Goal of the exercise: Would you output the whole of the data exactly?

(Saved entries)
BEGIN

(* ===== verification/Armor.v ===== *)
(** ASCII armor (armor.c): the base64 encoder that is a [putchar_func] in front
    of another one, the decoder that is a [getchar_func] in front of another
    one, and the two stream functions built on them. *)

From Stdlib Require Import String.
From S2P Require Import Prelude OpenPGP Streams Packets.

(** * Base 64 digits and the CRC *)

Definition ARMOR_WIDTH : Z := 64.
Definition CRC24_INIT : Z := 0xb704ce.
Definition CRC24_POLY : Z := 0x1864cfb.

Definition chr_A : Z := 65.
Definition chr_a : Z := 97.
Definition chr_0 : Z := 48.
Definition chr_plus : Z := 43.
Definition chr_slash : Z := 47.
Definition chr_eq : Z := 61.
Definition chr_dash : Z := 45.
Definition chr_nl : Z := 10.
Definition chr_cr : Z := 13.

Definition encode64 (c : Z) : Z :=
  if c <=? 25 then u8 (c + chr_A)
  else if (26 <=? c) && (c <=? 51) then u8 (c + (chr_a - 26))
  else if (52 <=? c) && (c <=? 61) then u8 (c + (chr_0 - 52))
  else if c =? 62 then chr_plus
  else if c =? 63 then chr_slash
  else 63.

Definition decode64 (c : Z) : Z :=
  if (chr_A <=? c) && (c <=? 90) then u8 (c - chr_A)
  else if (chr_a <=? c) && (c <=? 122) then u8 (c - (chr_a - 26))
  else if (chr_0 <=? c) && (c <=? 57) then u8 (c - (chr_0 - 52))
  else if c =? chr_plus then 62
  else if c =? chr_slash then 63
  else if (c =? chr_eq) || (c =? chr_dash) then 64
  else 65.

(** One bit of the CRC loop, and the whole loop for an octet. *)
Definition crc24_step (crc : Z) : Z :=
  let crc := Z.shiftl crc 1 in
  if Z.land crc 0x1000000 =? 0 then crc else Z.lxor crc CRC24_POLY.

Definition crc24_update (crc c : Z) : Z :=
  Nat.iter 8 crc24_step (Z.lxor crc (Z.shiftl c 16)).

(** * The encoder *)

Record armor_context (S : Type) : Type := mkArmor {
  ac_lastoctet : Z;
  ac_curoctet : Z;
  ac_count : Z;
  ac_crc24 : Z;
  ac_ctx : S
}.
Arguments mkArmor {S}. Arguments ac_lastoctet {S}. Arguments ac_curoctet {S}.
Arguments ac_count {S}. Arguments ac_crc24 {S}. Arguments ac_ctx {S}.

Section Armor.
Context {S : Type} `{Sink S}.

Definition armor_init (ctx : S) : armor_context S := mkArmor 0 0 0 CRC24_INIT ctx.

Definition armor_putchar_int (st : armor_context S) (c : Z) : outcome (armor_context S) :=
  let last := ac_lastoctet st in
  let cur := ac_curoctet st in
  '(ctx, count) ←
    (if cur =? 0 then
       ctx ← putchar (ac_ctx st) [encode64 (u8 (Z.shiftr c 2))];
       Done (ctx, i32 (ac_count st + 1))
     else if cur =? 1 then
       ctx ← putchar (ac_ctx st)
               [encode64 (u8 (Z.shiftl (Z.land last 3) 4 + Z.shiftr c 4))];
       Done (ctx, i32 (ac_count st + 1))
     else if cur =? 2 then
       ctx ← putchar (ac_ctx st)
               [encode64 (u8 (Z.shiftl (Z.land last 0xF) 2 + Z.shiftr c 6))];
       ctx ← putchar ctx [encode64 (Z.land c 0x3F)];
       Done (ctx, i32 (ac_count st + 2))
     else Done (ac_ctx st, ac_count st));
  let crc := crc24_update (ac_crc24 st) c in
  ctx ← (if Z.rem count ARMOR_WIDTH =? 0 then putchar ctx [chr_nl] else Done ctx);
  Done (mkArmor c (Z.rem (cur + 1) 3) count crc ctx).

(** [for (i = 0; i < count; i++)] with an [int i] and a [size_t count]: [bs] is
    what [c] holds from [i] on.  A counter that has wrapped is converted to a
    huge [size_t] and ends the loop. *)
Fixpoint armor_loop (i count : Z) (bs : list Z) (st : armor_context S) : outcome (armor_context S) :=
  match bs with
  | [] => Done st
  | c :: bs =>
      if u64 i <? count then
        st ← armor_putchar_int st c;
        armor_loop (i32 (i + 1)) count bs st
      else Done st
  end.

#[global] Instance armor_putchar : Sink (armor_context S) :=
  fun st bs => armor_loop 0 (zlen bs) bs st.

Definition put_all (ctx : S) (cs : list (list Z)) : outcome S :=
  foldl (fun m c => ctx ← m; putchar ctx c) (Done ctx) cs.

Definition armor_finish (st : armor_context S) : outcome S :=
  let last := ac_lastoctet st in
  let cur := ac_curoctet st in
  '(ctx, count) ←
    (if cur =? 1 then
       ctx ← put_all (ac_ctx st)
               [[encode64 (u8 (Z.shiftl (Z.land last 3) 4))]; [chr_eq]; [chr_eq]];
       let count := i32 (ac_count st + 3) in
       ctx ← (if Z.rem count ARMOR_WIDTH =? 0 then putchar ctx [chr_nl] else Done ctx);
       Done (ctx, count)
     else if cur =? 2 then
       ctx ← put_all (ac_ctx st)
               [[encode64 (u8 (Z.shiftl (Z.land last 0xF) 2))]; [chr_eq]];
       let count := i32 (ac_count st + 2) in
       ctx ← (if Z.rem count ARMOR_WIDTH =? 0 then putchar ctx [chr_nl] else Done ctx);
       Done (ctx, count)
     else Done (ac_ctx st, ac_count st));
  let crc := Z.land (ac_crc24 st) 0xffffff in
  ctx ← (if Z.rem count ARMOR_WIDTH =? 0 then Done ctx else putchar ctx [chr_nl]);
  put_all ctx
    [[chr_eq];
     [encode64 (u8 (Z.shiftr crc 18))];
     [encode64 (u8 (Z.land (Z.shiftr crc 12) 0x3F))];
     [encode64 (u8 (Z.land (Z.shiftr crc 6) 0x3F))];
     [encode64 (u8 (Z.land crc 0x3F))];
     [chr_nl]].

Definition armor_header : list Z :=
  str "-----BEGIN PGP PUBLIC KEY BLOCK-----" ++ [chr_nl; chr_nl].
Definition armor_footer : list Z :=
  str "-----END PGP PUBLIC KEY BLOCK-----" ++ [chr_nl].

(** The status of [write_openpgp_stream] is not looked at. *)
Definition armor_openpgp_stream (ctx : S) (packets : list openpgp_packet) : outcome S :=
  ctx ← putchar ctx armor_header;
  '(st, _) ← write_openpgp_stream (armor_init ctx) packets;
  ctx ← armor_finish st;
  putchar ctx armor_footer.
End Armor.

(** * The decoder *)

Record dearmor_context (S : Type) : Type := mkDearmor {
  dc_lastoctet : Z;
  dc_curoctet : Z;
  dc_count : Z;
  dc_crc24 : Z;
  dc_ctx : S
}.
Arguments mkDearmor {S}. Arguments dc_lastoctet {S}. Arguments dc_curoctet {S}.
Arguments dc_count {S}. Arguments dc_crc24 {S}. Arguments dc_ctx {S}.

END

Problem solution:
(* ===== verification/Armor.v ===== *)
(** ASCII armor (armor.c): the base64 encoder that is a [putchar_func] in front
    of another one, the decoder that is a [getchar_func] in front of another
    one, and the two stream functions built on them. *)

From Stdlib Require Import String.
From S2P Require Import Prelude OpenPGP Streams Packets.

(** * Base 64 digits and the CRC *)

Definition ARMOR_WIDTH : Z := 64.
Definition CRC24_INIT : Z := 0xb704ce.
Definition CRC24_POLY : Z := 0x1864cfb.

Definition chr_A : Z := 65.
Definition chr_a : Z := 97.
Definition chr_0 : Z := 48.
Definition chr_plus : Z := 43.
Definition chr_slash : Z := 47.
Definition chr_eq : Z := 61.
Definition chr_dash : Z := 45.
Definition chr_nl : Z := 10.
Definition chr_cr : Z := 13.

Definition encode64 (c : Z) : Z :=
  if c <=? 25 then u8 (c + chr_A)
  else if (26 <=? c) && (c <=? 51) then u8 (c + (chr_a - 26))
  else if (52 <=? c) && (c <=? 61) then u8 (c + (chr_0 - 52))
  else if c =? 62 then chr_plus
  else if c =? 63 then chr_slash
  else 63.

Definition decode64 (c : Z) : Z :=
  if (chr_A <=? c) && (c <=? 90) then u8 (c - chr_A)
  else if (chr_a <=? c) && (c <=? 122) then u8 (c - (chr_a - 26))
  else if (chr_0 <=? c) && (c <=? 57) then u8 (c - (chr_0 - 52))
  else if c =? chr_plus then 62
  else if c =? chr_slash then 63
  else if (c =? chr_eq) || (c =? chr_dash) then 64
  else 65.

(** One bit of the CRC loop, and the whole loop for an octet. *)
Definition crc24_step (crc : Z) : Z :=
  let crc := Z.shiftl crc 1 in
  if Z.land crc 0x1000000 =? 0 then crc else Z.lxor crc CRC24_POLY.

Definition crc24_update (crc c : Z) : Z :=
  Nat.iter 8 crc24_step (Z.lxor crc (Z.shiftl c 16)).

(** * The encoder *)

Record armor_context (S : Type) : Type := mkArmor {
  ac_lastoctet : Z;
  ac_curoctet : Z;
  ac_count : Z;
  ac_crc24 : Z;
  ac_ctx : S
}.
Arguments mkArmor {S}. Arguments ac_lastoctet {S}. Arguments ac_curoctet {S}.
Arguments ac_count {S}. Arguments ac_crc24 {S}. Arguments ac_ctx {S}.

Section Armor.
Context {S : Type} `{Sink S}.

Definition armor_init (ctx : S) : armor_context S := mkArmor 0 0 0 CRC24_INIT ctx.

Definition armor_putchar_int (st : armor_context S) (c : Z) : outcome (armor_context S) :=
  let last := ac_lastoctet st in
  let cur := ac_curoctet st in
  '(ctx, count) ←
    (if cur =? 0 then
       ctx ← putchar (ac_ctx st) [encode64 (u8 (Z.shiftr c 2))];
       Done (ctx, i32 (ac_count st + 1))
     else if cur =? 1 then
       ctx ← putchar (ac_ctx st)
               [encode64 (u8 (Z.shiftl (Z.land last 3) 4 + Z.shiftr c 4))];
       Done (ctx, i32 (ac_count st + 1))
     else if cur =? 2 then
       ctx ← putchar (ac_ctx st)
               [encode64 (u8 (Z.shiftl (Z.land last 0xF) 2 + Z.shiftr c 6))];
       ctx ← putchar ctx [encode64 (Z.land c 0x3F)];
       Done (ctx, i32 (ac_count st + 2))
     else Done (ac_ctx st, ac_count st));
  let crc := crc24_update (ac_crc24 st) c in
  ctx ← (if Z.rem count ARMOR_WIDTH =? 0 then putchar ctx [chr_nl] else Done ctx);
  Done (mkArmor c (Z.rem (cur + 1) 3) count crc ctx).

(** [for (i = 0; i < count; i++)] with an [int i] and a [size_t count]: [bs] is
    what [c] holds from [i] on.  A counter that has wrapped is converted to a
    huge [size_t] and ends the loop. *)
Fixpoint armor_loop (i count : Z) (bs : list Z) (st : armor_context S) : outcome (armor_context S) :=
  match bs with
  | [] => Done st
  | c :: bs =>
      if u64 i <? count then
        st ← armor_putchar_int st c;
        armor_loop (i32 (i + 1)) count bs st
      else Done st
  end.

#[global] Instance armor_putchar : Sink (armor_context S) :=
  fun st bs => armor_loop 0 (zlen bs) bs st.

Definition put_all (ctx : S) (cs : list (list Z)) : outcome S :=
  foldl (fun m c => ctx ← m; putchar ctx c) (Done ctx) cs.

Definition armor_finish (st : armor_context S) : outcome S :=
  let last := ac_lastoctet st in
  let cur := ac_curoctet st in
  '(ctx, count) ←
    (if cur =? 1 then
       ctx ← put_all (ac_ctx st)
               [[encode64 (u8 (Z.shiftl (Z.land last 3) 4))]; [chr_eq]; [chr_eq]];
       let count := i32 (ac_count st + 3) in
       ctx ← (if Z.rem count ARMOR_WIDTH =? 0 then putchar ctx [chr_nl] else Done ctx);
       Done (ctx, count)
     else if cur =? 2 then
       ctx ← put_all (ac_ctx st)
               [[encode64 (u8 (Z.shiftl (Z.land last 0xF) 2))]; [chr_eq]];
       let count := i32 (ac_count st + 2) in
       ctx ← (if Z.rem count ARMOR_WIDTH =? 0 then putchar ctx [chr_nl] else Done ctx);
       Done (ctx, count)
     else Done (ac_ctx st, ac_count st));
  let crc := Z.land (ac_crc24 st) 0xffffff in
  ctx ← (if Z.rem count ARMOR_WIDTH =? 0 then Done ctx else putchar ctx [chr_nl]);
  put_all ctx
    [[chr_eq];
     [encode64 (u8 (Z.shiftr crc 18))];
     [encode64 (u8 (Z.land (Z.shiftr crc 12) 0x3F))];
     [encode64 (u8 (Z.land (Z.shiftr crc 6) 0x3F))];
     [encode64 (u8 (Z.land crc 0x3F))];
     [chr_nl]].

Definition armor_header : list Z :=
  str "-----BEGIN PGP PUBLIC KEY BLOCK-----" ++ [chr_nl; chr_nl].
Definition armor_footer : list Z :=
  str "-----END PGP PUBLIC KEY BLOCK-----" ++ [chr_nl].

(** The status of [write_openpgp_stream] is not looked at. *)
Definition armor_openpgp_stream (ctx : S) (packets : list openpgp_packet) : outcome S :=
  ctx ← putchar ctx armor_header;
  '(st, _) ← write_openpgp_stream (armor_init ctx) packets;
  ctx ← armor_finish st;
  putchar ctx armor_footer.
End Armor.

(** * The decoder *)

Record dearmor_context (S : Type) : Type := mkDearmor {
  dc_lastoctet : Z;
  dc_curoctet : Z;
  dc_count : Z;
  dc_crc24 : Z;
  dc_ctx : S
}.
Arguments mkDearmor {S}. Arguments dc_lastoctet {S}. Arguments dc_curoctet {S}.
Arguments dc_count {S}. Arguments dc_crc24 {S}. Arguments dc_ctx {S}.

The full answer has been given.